In the records that follow, find each line with the word "request" and copy it.

··· INFORMATION ···

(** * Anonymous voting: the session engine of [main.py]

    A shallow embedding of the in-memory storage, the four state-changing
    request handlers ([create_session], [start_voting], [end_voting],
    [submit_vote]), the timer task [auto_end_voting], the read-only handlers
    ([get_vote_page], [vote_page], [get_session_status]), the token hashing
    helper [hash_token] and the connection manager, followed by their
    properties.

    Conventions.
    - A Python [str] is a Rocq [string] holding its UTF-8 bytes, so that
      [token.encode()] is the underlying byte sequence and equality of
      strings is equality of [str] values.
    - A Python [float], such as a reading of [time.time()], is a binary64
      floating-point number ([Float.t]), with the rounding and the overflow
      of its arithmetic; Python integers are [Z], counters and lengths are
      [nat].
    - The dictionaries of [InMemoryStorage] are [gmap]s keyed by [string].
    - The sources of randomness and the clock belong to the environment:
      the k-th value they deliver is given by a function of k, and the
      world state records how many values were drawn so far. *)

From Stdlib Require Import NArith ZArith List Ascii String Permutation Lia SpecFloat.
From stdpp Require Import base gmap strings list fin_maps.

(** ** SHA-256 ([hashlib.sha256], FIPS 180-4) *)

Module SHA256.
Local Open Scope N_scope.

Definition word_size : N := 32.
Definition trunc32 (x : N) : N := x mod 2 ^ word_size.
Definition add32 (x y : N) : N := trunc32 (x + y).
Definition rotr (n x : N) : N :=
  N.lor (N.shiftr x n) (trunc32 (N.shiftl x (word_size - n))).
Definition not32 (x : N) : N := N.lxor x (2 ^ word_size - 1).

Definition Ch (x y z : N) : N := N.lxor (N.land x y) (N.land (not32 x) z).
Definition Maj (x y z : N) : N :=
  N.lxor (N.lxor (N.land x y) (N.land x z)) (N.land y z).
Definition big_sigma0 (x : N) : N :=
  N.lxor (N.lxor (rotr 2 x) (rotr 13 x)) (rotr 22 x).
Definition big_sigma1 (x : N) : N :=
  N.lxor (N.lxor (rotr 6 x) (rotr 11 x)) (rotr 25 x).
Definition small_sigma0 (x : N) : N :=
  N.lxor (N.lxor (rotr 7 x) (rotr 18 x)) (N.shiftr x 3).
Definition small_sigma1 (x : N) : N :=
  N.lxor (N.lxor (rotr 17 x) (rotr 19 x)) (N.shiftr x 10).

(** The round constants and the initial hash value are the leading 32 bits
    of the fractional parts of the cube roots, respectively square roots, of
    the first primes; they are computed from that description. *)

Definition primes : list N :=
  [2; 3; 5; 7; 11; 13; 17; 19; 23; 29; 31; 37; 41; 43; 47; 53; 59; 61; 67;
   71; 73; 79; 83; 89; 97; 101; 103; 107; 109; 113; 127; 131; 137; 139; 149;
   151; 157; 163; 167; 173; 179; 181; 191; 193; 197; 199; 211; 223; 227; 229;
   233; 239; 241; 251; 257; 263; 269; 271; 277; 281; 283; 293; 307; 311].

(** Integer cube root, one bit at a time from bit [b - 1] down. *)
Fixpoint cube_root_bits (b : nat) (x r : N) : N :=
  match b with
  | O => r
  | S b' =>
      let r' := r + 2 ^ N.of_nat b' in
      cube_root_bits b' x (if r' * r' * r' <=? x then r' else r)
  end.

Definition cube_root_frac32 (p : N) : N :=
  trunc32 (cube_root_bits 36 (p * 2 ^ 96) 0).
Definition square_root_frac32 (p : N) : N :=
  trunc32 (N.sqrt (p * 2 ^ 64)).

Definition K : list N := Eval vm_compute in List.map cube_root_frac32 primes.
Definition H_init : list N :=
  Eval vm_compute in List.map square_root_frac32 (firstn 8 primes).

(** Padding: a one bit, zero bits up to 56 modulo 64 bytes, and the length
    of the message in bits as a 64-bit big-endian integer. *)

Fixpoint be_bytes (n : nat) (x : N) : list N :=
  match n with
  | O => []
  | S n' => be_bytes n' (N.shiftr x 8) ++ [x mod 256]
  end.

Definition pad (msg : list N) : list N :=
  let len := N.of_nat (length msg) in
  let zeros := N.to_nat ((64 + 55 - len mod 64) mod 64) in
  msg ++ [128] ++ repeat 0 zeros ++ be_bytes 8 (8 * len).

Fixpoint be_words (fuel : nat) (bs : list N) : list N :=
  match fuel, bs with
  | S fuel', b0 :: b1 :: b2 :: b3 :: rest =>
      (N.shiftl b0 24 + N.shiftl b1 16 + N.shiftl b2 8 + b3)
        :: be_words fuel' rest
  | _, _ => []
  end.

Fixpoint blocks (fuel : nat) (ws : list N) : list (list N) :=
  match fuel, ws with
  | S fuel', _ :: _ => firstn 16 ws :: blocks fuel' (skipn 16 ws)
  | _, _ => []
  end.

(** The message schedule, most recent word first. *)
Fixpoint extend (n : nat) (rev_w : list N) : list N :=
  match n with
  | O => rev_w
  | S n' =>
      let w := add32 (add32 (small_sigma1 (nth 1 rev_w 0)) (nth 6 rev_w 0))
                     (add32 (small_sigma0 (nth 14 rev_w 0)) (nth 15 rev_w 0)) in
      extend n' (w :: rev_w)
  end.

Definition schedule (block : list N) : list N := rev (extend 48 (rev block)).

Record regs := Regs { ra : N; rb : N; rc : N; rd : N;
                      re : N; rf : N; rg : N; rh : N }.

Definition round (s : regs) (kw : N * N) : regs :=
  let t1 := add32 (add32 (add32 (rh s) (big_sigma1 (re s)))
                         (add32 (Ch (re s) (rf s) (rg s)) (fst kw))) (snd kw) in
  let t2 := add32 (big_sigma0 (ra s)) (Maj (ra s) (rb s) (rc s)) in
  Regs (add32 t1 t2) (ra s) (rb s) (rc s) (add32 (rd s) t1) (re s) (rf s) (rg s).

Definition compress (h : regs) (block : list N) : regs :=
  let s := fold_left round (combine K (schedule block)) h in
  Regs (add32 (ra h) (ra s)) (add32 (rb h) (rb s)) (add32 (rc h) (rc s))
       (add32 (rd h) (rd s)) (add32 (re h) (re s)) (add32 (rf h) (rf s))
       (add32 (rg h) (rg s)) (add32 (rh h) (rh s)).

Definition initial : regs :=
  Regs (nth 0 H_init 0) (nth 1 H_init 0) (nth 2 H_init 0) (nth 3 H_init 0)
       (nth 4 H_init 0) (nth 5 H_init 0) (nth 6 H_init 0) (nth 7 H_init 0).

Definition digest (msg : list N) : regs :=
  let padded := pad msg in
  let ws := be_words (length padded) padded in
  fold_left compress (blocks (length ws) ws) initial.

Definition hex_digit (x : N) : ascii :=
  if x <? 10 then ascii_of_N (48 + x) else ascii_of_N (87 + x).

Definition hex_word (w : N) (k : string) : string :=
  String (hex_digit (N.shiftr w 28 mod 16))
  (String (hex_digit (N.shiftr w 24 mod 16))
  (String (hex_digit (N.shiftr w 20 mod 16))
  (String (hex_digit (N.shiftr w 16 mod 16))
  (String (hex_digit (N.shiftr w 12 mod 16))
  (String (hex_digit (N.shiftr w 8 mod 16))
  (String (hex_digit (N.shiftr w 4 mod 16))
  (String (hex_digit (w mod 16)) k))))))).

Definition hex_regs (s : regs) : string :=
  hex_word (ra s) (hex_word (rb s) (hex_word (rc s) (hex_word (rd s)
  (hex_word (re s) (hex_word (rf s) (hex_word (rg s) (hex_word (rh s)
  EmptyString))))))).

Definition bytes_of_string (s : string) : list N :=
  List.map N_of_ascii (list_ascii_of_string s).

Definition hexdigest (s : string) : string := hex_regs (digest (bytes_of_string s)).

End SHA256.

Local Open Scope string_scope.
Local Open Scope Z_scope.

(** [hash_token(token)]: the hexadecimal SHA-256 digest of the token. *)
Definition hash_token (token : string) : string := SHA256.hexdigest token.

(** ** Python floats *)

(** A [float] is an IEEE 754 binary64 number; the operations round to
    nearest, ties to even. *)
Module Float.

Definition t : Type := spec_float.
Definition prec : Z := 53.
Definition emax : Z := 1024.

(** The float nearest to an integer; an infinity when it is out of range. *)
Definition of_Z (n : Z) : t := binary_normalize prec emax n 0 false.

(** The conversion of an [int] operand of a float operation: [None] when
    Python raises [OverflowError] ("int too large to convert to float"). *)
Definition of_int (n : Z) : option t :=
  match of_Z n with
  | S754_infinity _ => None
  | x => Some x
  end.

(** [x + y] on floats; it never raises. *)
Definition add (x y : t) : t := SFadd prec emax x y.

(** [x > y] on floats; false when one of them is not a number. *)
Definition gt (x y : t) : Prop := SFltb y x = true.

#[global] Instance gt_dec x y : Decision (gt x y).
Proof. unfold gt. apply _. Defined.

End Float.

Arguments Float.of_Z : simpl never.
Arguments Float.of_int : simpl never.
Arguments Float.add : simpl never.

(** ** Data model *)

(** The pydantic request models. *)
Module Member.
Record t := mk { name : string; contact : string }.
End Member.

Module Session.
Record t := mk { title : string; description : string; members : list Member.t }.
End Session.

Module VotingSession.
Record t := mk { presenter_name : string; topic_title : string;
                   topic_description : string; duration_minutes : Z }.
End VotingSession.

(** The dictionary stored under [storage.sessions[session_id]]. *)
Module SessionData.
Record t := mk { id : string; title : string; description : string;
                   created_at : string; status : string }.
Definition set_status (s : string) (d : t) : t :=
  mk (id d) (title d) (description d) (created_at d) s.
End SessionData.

···

▶ **ANSWER BOX**:
    request handlers ([create_session], [start_voting], [end_voting],
(** The pydantic request models. *)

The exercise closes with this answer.